Where a line holds the word "code", count it, then give only the total for the entries below.

----------------

(* ===== verification/OverrideGovernance.v ===== *)
(** * Governed overrides

    [core/scripts/override-governance.ts], with the reading of decisions from
    comments in [core/scripts/review-policy.ts] and the recording command of
    [core/scripts/pipeline.ts]: who may override, with which evidence, for how
    long, and which recorded decisions still count.  A comment is modelled by
    what its marker lines read as. *)

From Stdlib Require Import QArith Qcanon Qround Ascii.
From stdpp Require Import base numbers gmap strings list pretty.
From S2P Require Import Prelude ReviewFindings EvidenceSubject.

(** ** Policy *)

Inductive RenewalMode := RenewLite | RenewHuman | RenewNone.
Inductive HumanTrigger := FingerprintDrift | RegionDrift | SubjectMismatchDrift | PolicyChange.
Inductive SodRole := RoleImplementer | RoleFindingAuthor.

#[export] Instance RenewalMode_eq_dec : EqDecision RenewalMode.
Proof. solve_decision. Defined.
#[export] Instance HumanTrigger_eq_dec : EqDecision HumanTrigger.
Proof. solve_decision. Defined.
#[export] Instance SodRole_eq_dec : EqDecision SodRole.
Proof. solve_decision. Defined.

Inductive ApproverRule :=
| RuleIdentity (identity : string)
| RuleGroup (group : string)
| RuleRole (role : string)
| RuleAllowlist.

Record OverrideClassPolicy := mkClassPolicy {
  cp_max_duration_hours : jsnum;
  cp_required_evidence : list string;
  cp_renewal_mode : RenewalMode;
  cp_require_human_on : list HumanTrigger;
  cp_approvers : list ApproverRule;
  cp_sod_enabled : bool;
  cp_sod_roles : list SodRole
}.

Record OverrideGovernance := mkGovernance {
  gv_classes : obj OverrideClassPolicy;
  gv_default_class : option string;
  gv_implicit : bool
}.

Definition IMPLICIT_LOW_RISK_CLASS : string := "low_risk_deferred".
Definition IMPLICIT_MAX_DURATION_HOURS : Z := 720.

Definition implicitOverrideGovernance : OverrideGovernance :=
  mkGovernance
    [(IMPLICIT_LOW_RISK_CLASS,
      mkClassPolicy (num IMPLICIT_MAX_DURATION_HOURS) [] RenewLite [FingerprintDrift; RegionDrift; SubjectMismatchDrift]
        [RuleAllowlist] false [])]
    (Some IMPLICIT_LOW_RISK_CLASS) true.

Definition getClassPolicy (g : OverrideGovernance) (classId : string) : option OverrideClassPolicy := oget (gv_classes g) classId.

(** A truthyText string that names a class. *)
Definition knownClass (g : OverrideGovernance) (c : option string) : bool :=
  match c with
  | Some c => bool_decide (c ≠ "") && bool_decide (is_Some (getClassPolicy g c))
  | None => false
  end.

Definition resolveClassId (g : OverrideGovernance) (explicitClass : option string) : result string string :=
  let named := default "" explicitClass in
  if bool_decide (named ≠ "") then
    if knownClass g explicitClass then Ok named
    else Err ("Unknown override class " +:+ quoted named +:+ ". Known classes: " +:+
           (let names := join ", " (js_sort (okeys (gv_classes g))) in if decide (names = "") then "(none)" else names) +:+ ".")
  else if knownClass g (gv_default_class g) then Ok (default "" (gv_default_class g))
  else if gv_implicit g && knownClass g (Some IMPLICIT_LOW_RISK_CLASS) then Ok IMPLICIT_LOW_RISK_CLASS
  else Err ("Override class is required when override_governance is configured without default_class. Use " +:+
         quoted "<key>: <class>: <reason>" +:+ " or set default_class in config.").

(** *** The configuration block *)

Record ClassBlock := mkClassBlock {
  cb_max_duration_hours : jsnum;
  cb_required_evidence : option (list string);
  cb_renewal_mode : RenewalMode;
  cb_require_human_on : option (list HumanTrigger);
  cb_approvers : option (list ApproverRule);
  cb_sod_enabled : option bool;
  cb_sod_roles : option (list SodRole)
}.

Record GovernanceBlock := mkGovernanceBlock { gb_classes : obj ClassBlock; gb_default_class : option string }.

(** [/^[a-z][a-z0-9_]*$/]. *)
Definition isClassId (id : string) : bool :=
  let lowercase c := let n := nat_of_ascii c in ((97 <=? n) && (n <=? 122))%nat in
  let digit c := let n := nat_of_ascii c in ((48 <=? n) && (n <=? 57))%nat in
  match chars id with
  | [] => false
  | c :: rest => lowercase c && forallb (fun c => lowercase c || digit c || (nat_of_ascii c =? 95)%nat) rest
  end.

Definition classOfBlock (raw : ClassBlock) : OverrideClassPolicy :=
  mkClassPolicy (cb_max_duration_hours raw) (default [] (cb_required_evidence raw)) (cb_renewal_mode raw)
    (default [] (cb_require_human_on raw)) (default [] (cb_approvers raw)) (default false (cb_sod_enabled raw))
    (default [] (cb_sod_roles raw)).
(* ===== verification/ReviewSamples.v ===== *)
(** * The review gate on concrete inputs

    A small review history with its comments, overrides and verdicts: the
    instances that meet the premises of the theorems on the review components,
    and the consequences of governance rules that the code does not enforce. *)

From Stdlib Require Import QArith Qcanon Qround Ascii.
From stdpp Require Import base numbers gmap strings list pretty.
From S2P Require Import Prelude Ownership ReviewFindings ReviewPolicy EvidenceSubject OverrideGovernance ReviewHistory ReviewGate.

Module ReviewSample.

(** A toy digest, a toy printer, and a clock of three printable moments. *)
Definition digestOf (s : string) : string := unchars (reverse (chars s)).
Definition printNum (n : rnum) : string := match n with Num q => pretty (Qfloor q) | PosInf => "Infinity" | NegInf => "-Infinity" | NaN => "NaN" end.
Definition printJs (n : jsnum) : string := match n with Fin q => pretty (Qfloor q) | NonFinite => "NaN" end.
Definition alphabetical (a b : string) : bool := bool_decide (String.le a b).

Definition HOUR : Z := 3600000.
Definition noon : string := "2026-01-01T12:00:00Z".
Definition nextMonth : string := "2026-01-31T12:00:00Z".
Definition noonMs : Z := 1767268800000.

Definition parseDate (s : string) : option Z :=
  if decide (s = noon) then Some noonMs
  else if decide (s = nextMonth) then Some (noonMs + 720 * HOUR)%Z
  else if decide (s = FAR_FUTURE) then Some 253402300799000%Z
  else None.

Definition printDate (ms : Z) : option string :=
  if decide (ms / 1000 * 1000 = noonMs)%Z then Some noon
  else if decide (ms / 1000 * 1000 = noonMs + 720 * HOUR)%Z then Some nextMonth
  else None.

Lemma printed_second ms s : printDate ms = Some s → parseDate s = Some (ms / 1000 * 1000)%Z.
Proof.
  unfold printDate, parseDate. repeat case_decide; intros [= <-]; try done; congruence.
Qed.

(** ** Findings *)

Definition mkF (severity title body : string) (line : Z) : ReviewFinding :=
  mkFinding (Some severity) (Some title) (Some body) (Some "src/auth.ts") (Some (rz line)) None (Some (Num (Q2Qc (9 # 10))))
    (Some "Validate the token") (Some "security") None None.

Definition leak : ReviewFinding := mkF "high" "Token is logged in clear text" "The handler prints the token." 12.
Definition race : ReviewFinding := mkF "high" "Refresh races with logout" "Two requests may interleave." 40.
Definition nit : ReviewFinding := mkF "low" "Rename the helper" "Unclear name." 80.

Definition policy : ReviewPolicy := mkPolicy "medium" (Num (Q2Qc (1 # 2))).

Notation key f := (findingKey digestOf printNum f).

(** ** Recording *)

Definition recorded : result (Refusal * string) (result string OverrideDecision) :=
  recordCommand parseDate printDate printJs implicitOverrideGovernance (Some "alice") [] "ovr-1" None (TargetKey (key leak))
    "deferred" "tracked elsewhere" noon.

Definition decision : OverrideDecision :=
  mkDecision "ovr-1" IMPLICIT_LOW_RISK_CLASS "deferred" (TargetKey (key leak)) "tracked elsewhere" "alice" "gh_actor"
    (mkAuthorization true (Some "trusted_override_actors_allowlist#0") "trusted_override_actors_allowlist (implicit) accepts alice" "gh_actor")
    [] [] None None None noon nextMonth StoredActive None None None false.

Example record_accepts : recorded = Ok (Ok decision).
Proof. vm_compute. reflexivity. Qed.

(** *** The premises of the recording theorems *)

Definition buildInput : DecisionInput :=
  mkDecisionInput "ovr-1" IMPLICIT_LOW_RISK_CLASS "deferred" (TargetKey (key leak)) "tracked elsewhere" "alice" "gh_actor"
    (d_authorization decision) [] [] None None None noon (num 720) None None None.

Lemma override_duration_bounded_witness :
  buildOverrideDecision parseDate printDate printJs buildInput = Ok decision ∧
  ∃ created, parseDate noon = Some created ∧ (1 ≤ 720)%Z ∧
    (evaluateOverrideValidity parseDate decision None noLive (getClassPolicy implicitOverrideGovernance IMPLICIT_LOW_RISK_CLASS)
       noonMs None None = VActive → (noonMs < created + 720 * 3600000)%Z) ∧
    ((noonMs < (created + 720 * 3600000) / 1000 * 1000)%Z ↔
     evaluateOverrideValidity parseDate decision None noLive (getClassPolicy implicitOverrideGovernance IMPLICIT_LOW_RISK_CLASS)
       noonMs None None ≠ VExpired).
Proof.
  split; [vm_compute; reflexivity|].
  apply (override_duration_bounded parseDate printDate printJs printed_second buildInput 720 decision None noLive); vm_compute; reflexivity.
Defined.

Example expired_later :
  evaluateOverrideValidity parseDate decision None noLive (getClassPolicy implicitOverrideGovernance IMPLICIT_LOW_RISK_CLASS)
    (noonMs + 720 * HOUR)%Z None None = VExpired.
Proof. vm_compute. reflexivity. Qed.

(** An earlier decision on another finding. *)
Definition older : OverrideComment := mkComment (Some "bob") (Some noon) FindingOverrideHeading None (Some (KeySentinel (key race) "wontfix")).

Lemma recorded_override_effective_witness :
  recorded = Ok (Ok decision) ∧
  (projectOverridesForPartition parseDate printDate digestOf printNum
     ([older] ++ [overrideComment (Some "alice") (Some noon) decision]) implicitOverrideGovernance None noonMs [leak; race]).1
    !! key leak = Some "deferred".
Proof.
  split; [vm_compute; reflexivity|].
  apply (recorded_override_effective parseDate printDate printJs digestOf printNum implicitOverrideGovernance (Some "alice") [] "ovr-1" None
    (TargetKey (key leak)) "deferred" "tracked elsewhere" noon decision [older] None noonMs [leak; race]).
  - vm_compute. reflexivity.
  - done.
  - intros e He. vm_compute in He. apply list_elem_of_singleton in He as ->. done.
  - intros ms Hms. vm_compute in Hms. injection Hms as <-. done.
Defined.

(** ** The gate *)

(** One earlier review round blocked on the race, the next did not. *)
Definition sha (c : string) : string := c +:+ c +:+ c +:+ c.
Definition raceRecord : FindingRecord :=
  mkFindingRecord (key race) (surfaceKey race) "high" "Refresh races with logout" (Some (Num (Q2Qc (9 # 10)))) [].
Definition firstRound : HistoryComment :=
  mkHistoryComment (Some "alice") (ReviewBody (mkMarkers (Some (mkReviewArtifact (sha "aaaaaaaaaa") [key race] (Some [raceRecord]) None))
    None [] None None)).
Definition deltaMarkers (s : string) : ReviewMarkers := mkMarkers (Some (mkReviewArtifact s [] (Some []) (Some []))) None [] None None.
Definition deltaRound (s : string) : HistoryComment := mkHistoryComment (Some "alice") (DeltaBody (deltaMarkers s)).

Definition gate (now : Z) (findings : list ReviewFinding) : GateInput :=
  mkGate (Some "alice") [] implicitOverrideGovernance policy now [overrideComment (Some "alice") (Some noon) decision]
    [firstRound; deltaRound (sha "bbbbbbbbbb")] [mkHeadFile "src/auth.ts" "export function refresh() {" false true None] findings.

Notation runGate i := (deltaGate parseDate printDate digestOf printNum alphabetical i).

(** The leak is overridden, the race repeats what was fixed, the nit is below
    the policy. *)
Example gate_passes :
  let r := (runGate (gate noonMs [leak; race; nit])).1 in
  p_blocking r = [] ∧ length (p_advisory r) = 2 ∧ p_overridden r = [(leak, OverriddenKey (key leak) "deferred")].
Proof. vm_compute. split_and!; reflexivity. Qed.

(** After its month the override no longer clears. *)
Example gate_blocks_after_expiry : p_blocking (runGate (gate (noonMs + 720 * HOUR) [leak; race; nit])).1 = [leak].
Proof. vm_compute. reflexivity. Qed.

Lemma delta_pass_justified_witness :
  let i := gate noonMs [leak; race; nit] in
  p_blocking (runGate i).1 = [] ∧
  ((∃ d t v, GateGoverns parseDate printDate digestOf printNum i d ∧ d_target d = TargetScope t v ∧
      matchFindingScope (f_category leak) (f_file leak) (mkScope t v (d_disposition d) (d_explanation d)) = true) ∨
   (∃ d, GateGoverns parseDate printDate digestOf printNum i d ∧ d_target d = TargetKey (key leak) ∧
      Unambiguous digestOf printNum (gt_policy i) (gt_findings i) leak) ∨
   (hasAcknowledgment leak = false ∧ Reraises digestOf printNum (settledFindings (gateDigest i)) leak) ∨
   UnverifiedRepeat digestOf printNum alphabetical i leak).
Proof.
  split; [vm_compute; reflexivity|].
  apply (delta_pass_justified parseDate printDate digestOf printNum alphabetical (gate noonMs [leak; race; nit]) leak).
  - vm_compute. reflexivity.
  - left.
  - done.
  - vm_compute. reflexivity.
  - vm_compute. reflexivity.
Defined.

(** *** The number of delta reviews *)

Definition deltaThread : list HistoryComment := [firstRound; deltaRound (sha "bbbbbbbbbb"); deltaRound (sha "cccccccccc")].

Lemma deltaThread_run : delta_run "alice" [] 1 deltaThread 2.
Proof.
  apply (run_review "alice" [] 1 [firstRound; deltaRound (sha "bbbbbbbbbb")] 1 (sha "cccccccccc")); [|vm_compute; reflexivity].
  apply (run_review "alice" [] 1 [firstRound] 0 (sha "bbbbbbbbbb")); [apply run_start|vm_compute; reflexivity].
Qed.

Lemma delta_reviews_bounded_witness :
  2 ≤ 1 + 1 ∧
  ∀ head, gateRoute deltaThread (Some "alice") [] 1 head = RouteDelta →
    2 < 1 ∨ (2 ≤ 1 ∧ ∃ s, latestDeltaReviewCandidate deltaThread (Some "alice") [] = Some (Some s) ∧ lowerString s ≠ lowerString head).
Proof. apply (delta_reviews_bounded "alice" [] 1 deltaThread 2); [lia|apply deltaThread_run]. Defined.

(** The third head goes back to a full review. *)
Example spent_reset : gateRoute deltaThread (Some "alice") [] 1 (sha "dddddddddd") = RouteFullReview.
Proof. vm_compute. reflexivity. Qed.

(** ** What the code does not enforce *)

(** Neither recording path names the parties of a finding, so the separation of
    duties of a class never refuses anybody. *)
Theorem sod_never_refuses Date_parse isoOfMs showJs g actor allowlist id cls target disp reason created msg :
  recordCommand Date_parse isoOfMs showJs g actor allowlist id cls target disp reason created ≠ Err (SodViolation, msg).
Proof.
  unfold recordCommand, validateOverrideRecord. cbn [vi_class vi_explanation vi_authorize].
  destruct (resolveClassId g _); [|done]. destruct (getClassPolicy g _) as [p|]; [|done]. destruct (blank _); [done|].
  destruct (recordEvidenceRefs _). destruct (missingRequiredEvidence _ _ _); [|done].
  destruct (authorizeOverrideActor _ p) as [|e] eqn:E; [done|]. intros [= Hc _]. revert E Hc.
  unfold authorizeOverrideActor, commandAuthorization, checkOverrideSeparationOfDuties. simpl. rewrite !andb_false_r.
  destruct actor; [|naive_solver]. destruct (blank _); [naive_solver|]. destruct (cp_sod_enabled p); simpl;
    repeat case_match; naive_solver.
Qed.

(** A decision whose expiry does not parse is active at every time. *)
Definition undated : OverrideDecision :=
  mkDecision "ovr-2" IMPLICIT_LOW_RISK_CLASS "deferred" (TargetKey (key leak)) "tracked elsewhere" "alice" "gh_actor"
    (d_authorization decision) [] [] None None None noon "soon" StoredActive None None None false.

Theorem undated_never_expires now :
  evaluateOverrideValidity parseDate undated None noLive (getClassPolicy implicitOverrideGovernance IMPLICIT_LOW_RISK_CLASS) now None None
  = VActive.
Proof. reflexivity. Qed.

(** At the round ceiling an expired override still clears the finding that the
    partition would block on. *)
Theorem ceiling_ignores_expiry :
  let now := (noonMs + 720 * HOUR)%Z in
  let comments := [overrideComment (Some "alice") (Some noon) decision] in
  let record := mkFindingRecord (key leak) (surfaceKey leak) "high" "Token is logged in clear text" None [] in
  (projectOverridesForPartition parseDate printDate digestOf printNum comments implicitOverrideGovernance None now [leak]).1 !! key leak = None ∧
  ceilingOutcome [record] comments false false = CeilingProceeds.
Proof. vm_compute. split; reflexivity. Qed.

(** A new finding on a settled surface, with another title, keeps blocking
    although it cites nothing from the head. *)
Theorem surface_alone_not_demoted :
  let fresh := mkF "high" "Password hash uses a fixed salt" "Every account shares the salt." 60 in
  surfaceKey fresh = surfaceKey race ∧ citesEvidence (gt_head_files (gate noonMs [])) fresh = false ∧
  p_blocking (runGate (gate noonMs [fresh])).1 = [fresh].
Proof. vm_compute. split_and!; reflexivity. Qed.
End ReviewSample.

----------------

Answer box
2